Online misinformation in India goes beyond "global" networking platforms like Whatsapp, Twitter or Facebook. Our ongoing archiving of content circulated on Indian chat apps and social networks brought us to Sharechat, a popular social network designed for sharing and consuming content exclusively in Indian languages. Sharechat had over 60 million monthly active users as of April 2019, and is a rich source of publicly accessible multilingual Indian content.
Much of this content is similar to what is circulated on Whatsapp groups, and like Whatsapp, Sharechat also has instances of misinformation being spread on its platform. These similarities, as well as the desire to understand how information and misinformation spread on vernacular social networks, convinced us to include Sharechat data in the Tattle archive.
Scraping Sharechat involves carefully curating tags, media types and metadata fields since we only want to archive relevant content. Temporal metadata particularly impacts the archival process, by enabling us to scrape batches of freshly posted content and study their life cycle on the platform.
Finding all of this information is fairly straightforward. Sharechat's content structure could be described like this: Each language contains broad content buckets > each bucket contains narrower content tags > each tag contains posts (images, videos, text, audio, GIFs) that have been uploaded with that tag.
The posts are accompanied by metadata such as captions, timestamps, views, likes, external shares, reposts and comments.
There are several ways to discover content on Sharechat, but let's look at an example that follows the content structure above:
- A user selects Hindi as her language on the homepage and then navigates to the 'News' bucket inside the Explore section.
- From the list of tags displayed within the bucket, she selects a tag named 'My Area News'.
- This takes her to the tag page where she can scroll through the posts, which are further organised by content type.
Demystifying content tags
Tags are an intriguing feature of the platform. Each tag has a 'trending' section, the logic behind which is not so straightforward. Posts that appear in the trending section are neither sorted by virality, nor by recency, nor by any obvious characteristics of the accounts that post them. We did not find any significant difference in the content when we visited the same trending section before and after logging in as a user. However, each tag also has a 'fresh' section whose posts are sorted chronologically. These sections enable scraping with temporal parameters.

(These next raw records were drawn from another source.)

#[export] Instance answered_timeline : TimelineInvariant answered.
Proof.
  constructor; [exact _|intros; by apply answered_InsertEvent| |intros; apply answered_DeleteOldEvents].
  intros A mid ty msg meta c ch k Hk. apply okay_bind with (M := unanswered mid).
  - apply okay_wrap, okay_stmt. intros now u d r d' Hd E. by eapply InsertEvent_unanswered.
  - intros e. apply okay_bind with (M := fun _ => answered); [|done].
    apply okay_wrap, okay_stmt. intros now u d r d' He E. by eapply InsertAlert_answered.
Qed.

#[export] Instance answered_service : StatementInvariant answered.
Proof. constructor; [exact _|exact @answered_statement]. Qed.

(** What is left of the first check in such a state: alerts the alerter has
    not got round to in time. *)
Lemma check_of_answered `{Extern} grace d now u rows d' :
  answered d -> checkAlertPerDownEvent grace now u d = (Ok rows, d') ->
  Forall (fun v => av_NonReminders v = 1 /\ av_StillPending v = 1 /\ av_EventCreatedAt v < now - grace) rows.
Proof.
  intros [_ Ha] [= <- _]. apply Forall_forall. intros v [Hv Hvio]%list_elem_of_In%filter_In.
  apply in_map_iff in Hv as (e & <- & [He Hdown%String.eqb_eq]%list_elem_of_In%elem_of_sort_by%list_elem_of_In%filter_In).
  rewrite Forall_forall in Ha. specialize (Ha e ltac:(by apply list_elem_of_In)).
  assert (Hone : length (alerts_for d.1 (e_id e)) = 1%nat) by (apply Ha; unfold quiet_type; by rewrite Hdown).
  revert Hvio. unfold is_violation, alert_group. cbn [av_NonReminders av_StillPending av_EventCreatedAt]. unfold count.
  rewrite Hone. cbn [Z.of_nat Pos.of_succ_nat Z.eqb negb orb].
  intros [Hp%Z.ltb_lt Ht%Z.ltb_lt]%andb_true_iff. split; [done|]. split; [|done].
  pose proof (filter_length_le (fun a => String.eqb (a_status a) "pending") (alerts_for d.1 (e_id e))). lia.
Qed.

(** ** Property *)

(** C3. One alert per transition: in every state the service can reach from
    one where it holds (the empty database is one), under any interleaving and
    any faults, each up and each down event has exactly one alert that is not a
    reminder, whatever deletions and prunings there were; so the soak audit's
    first check can only report alerts that are still pending after the
    grace. *)
Theorem one_alert_per_down `{Extern} (ops : list ServiceOp) (w w' : World) (ps' : list (Prog unit)) grace :
  Forall svc_ok ops -> answered (w_db w) -> rtc pool_step (svc_prog <$> ops, w) (ps', w') ->
  answered (w_db w') /\
  forall now u rows d, checkAlertPerDownEvent grace now u (w_db w') = (Ok rows, d) ->
    Forall (fun v => av_NonReminders v = 1 /\ av_StillPending v = 1 /\ av_EventCreatedAt v < now - grace) rows.
Proof.
  intros Hops HI Hrun. apply (pool_invariant answered) in Hrun as [_ HI'].
  - split; [exact HI'|]. intros now u rows d. by apply check_of_answered.
  - exact (safe_ops answered ops Hops).
  - exact HI.
Qed.

(** ** At concrete inputs *)

#[local] Existing Instance demo_extern.

Lemma answered_empty s : answered (empty_tables, s).
Proof. split; [apply integrity_empty|by apply Forall_nil_2]. Qed.

(** A registration, a new monitor, two failing pings of it and the alerter. *)
Definition audit_ops : list ServiceOp :=
  let ping := SvcPing (mkRecordCheckinParams "aibqibiga4eascql" "fail" "" "" "" demo_t0) in
  [SvcRegister "a@example.com" "correct horse battery" true;
   SvcMonitor (OpCreate (mk_store_CreateMonitorParams "1001" "heartbeat" "Nightly" "period" (Some 900) "" "UTC" (Some 300)
     "" "" None None None None None));
   ping; ping; SvcAlerterTick (Some accepting_channel) "" (fun _ => false)].

Lemma one_alert_per_down_witness :
  let w := mkWorld empty_tables demo_seqs 0 None demo_env in
  let c := run_schedule [0; 0; 0; 1; 1; 1; 1; 2; 4; 3; 4; 4; 4; 4; 4]%nat (svc_prog <$> audit_ops) w in
  answered (w_db (snd c)) /\ (e_type <$> t_events (w_tables (snd c))) = ["down"]%string /\
  (a_event_id <$> t_alerts (w_tables (snd c))) = [1].
Proof.
  intros w c. split; [|vm_compute; split; reflexivity].
  apply (one_alert_per_down audit_ops w (snd c) (fst c) 0).
  - repeat constructor.
  - apply answered_empty.
  - unfold c. rewrite <- surjective_pairing. apply run_schedule_rtc.
Defined.

Definition audit_of (w : World) : option AuditReport :=
  match fst (run (audit_run (5 * Minute)) w) with Ok r => Some r | Err _ => None end.

(** A resume during an outage leaves two downs in a row: the audit fails. *)
Example audit_reports_resume :
  let w := demo_world demo_env [demo_heartbeat "up" None] in
  let fail := RecordCheckin (mkRecordCheckinParams "backup" CheckinFail "" "" "" demo_t0) in
  let p := let! _ := fail in let! _ := ResumeMonitor "1" "10" demo_t0 in fail in
  (fun r => (dt_Type <$> ar_Duplicates r, report_ok r)) <$> audit_of (snd (run p w)) = Some (["down"]%string, false).
Proof. vm_compute. reflexivity. Qed.

(** A monitor paused while late keeps its deadline: the scheduler leaves it
    alone and the audit counts it as stuck. *)
Example audit_reports_paused_late :
  let w := demo_world demo_env [demo_heartbeat "late" (Some (demo_t0 - Hour))] in
  let p := let! _ := PauseMonitor "1" "10" in EvaluateDueMonitors (demo_t0 + Minute) 10 in
  let '(r, w') := run p w in
  (match r with Ok e => er_Claimed e | Err _ => -1 end) = 0 /\
  (fun r => (sl_Slug <$> ar_StuckLate r, report_ok r)) <$> audit_of w' = Some (["backup"]%string, false).
Proof. vm_compute. split; reflexivity. Qed.

(** After an ordinary outage and recovery it passes. *)
Example audit_passes :
  let w := demo_world demo_env [demo_heartbeat "up" None] in
  let ping kind := RecordCheckin (mkRecordCheckinParams "backup" kind "" "" "" demo_t0) in
  let p := let! _ := ping CheckinFail in ping CheckinSuccess in
  (fun r => (rs_UpDownEvents (ar_Summary r), rs_Alerts (ar_Summary r), report_ok r)) <$> audit_of (snd (run p w)) = Some (2, 2, true).
Proof. vm_compute. reflexivity. Qed.
Lemma optionalInt_ok name def n : optionalInt getenv name def = inl n -> optional name def n.
Proof.
  unfold optionalInt, optional. destruct (String.eqb_spec (getenv name) "") as [|Hne]; [intros [= ->]; by left|].
  destruct (Atoi _) eqn:E; [|done]. intros [= ->]. by right.
Qed.

Lemma run_Load :
  match Load getenv with
  | inl cfg => first_problem = None /\ loaded cfg
  | inr e => exists name, first_problem = Some (name, e)
  end.
Proof.
  unfold first_problem, settings, Load, and_then. cbn [foldr fst snd].
  repeat match goal with
  | |- context [setting_error ?x] => destruct x eqn:?; cbn [setting_error]; [|by eexists]
  end.
  split; [done|].
  unfold requireInt, requireDuration, requireBool in *. unfold loaded. cbn [cf_Port cf_Env cf_BaseURL cf_DatabaseURL
    cf_RedisURL cf_CORSAllowedOrigin cf_JWTPrivateKeyPath cf_JWTPublicKeyPath cf_JWTAccessTTL cf_JWTRefreshTTL
    cf_RegistrationOpen cf_SMTP ec_Port ec_Host ec_Username ec_Password ec_From cf_SSRFAllowlist cf_RetentionDays].
  split_and!; eauto using require_parsed_ok, env_require_ok, optionalInt_ok.
Qed.
End spec.

(** *** The allow-list *)

Lemma top_eq_whole len x y : top_eq len len x y = (x =? y)%N.
Proof. unfold top_eq. by rewrite N.sub_diag, N.pow_0_r, !N.div_1_r. Qed.

(** A single address admits itself, and what differs from it only by a zone. *)
Lemma host_prefix_Contains a b :
  prefix_Contains (host_prefix a) b
  = match a, b with V4 x, V4 y => (x =? y)%N | V6 x _, V6 y z => String.eqb z "" && (x =? y)%N | _, _ => false end.
Proof. destruct a as [x|x zx], b as [y|y zy]; cbn; by rewrite ?top_eq_whole. Qed.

It's worth noting that tags are seeded by the platform itself and indicate what type of content is encouraged on the platform. We found instances where 'empty' tags related to news stories appeared within content buckets and subsequently filled up with posts, indicating that the platform-created tags had facilitated topical content sharing.
Some tags, such as those within the 'Coronavirus' bucket, have a dramatic tone, emojis and/or emphasis markers in the tag name. Others, such as those in the 'News' bucket, are more concise and neutral-looking. And while some tags like 'Worldwide News' are permanent, others like 'Pakistani Soldiers Killed' emerge in response to breaking news and 'die' a few days later.
These examples may give the impression that Sharechat is filled with newsy content. In reality, newsy content is a small part of the Sharechat universe. Buckets dedicated to funny videos and jokes, romantic poetry, song and dance, sports, food, motivational quotes and 'good morning' messages of the Whatsapp variety are a big part of the platform. Astrology has a bucket of its own, as does Health - which contains Ayurveda and Homeopathy tags that are arguably also worth archiving.
The misinformation challenge
Archiving relevant information from Sharechat is a two-step process. The first step is scraping content from specific tags. (See our Sharechat scraper repo on GitHub) The second step is identifying potential misinformation in the content.
Sharechat appears to be aware of misinformation on the platform. Tags with names like 'Beware of Fake News' can be spotted here and there, but these are not very useful as many users appear to be piggybacking on the tag's visibility to post unrelated content.
The multimodalities and multilinguality of the content promise to make the second step challenging. A variety of approaches, from simple keyword filters to multimodal Machine Learning models that can handle text, image, video and audio, will need to be experimented with.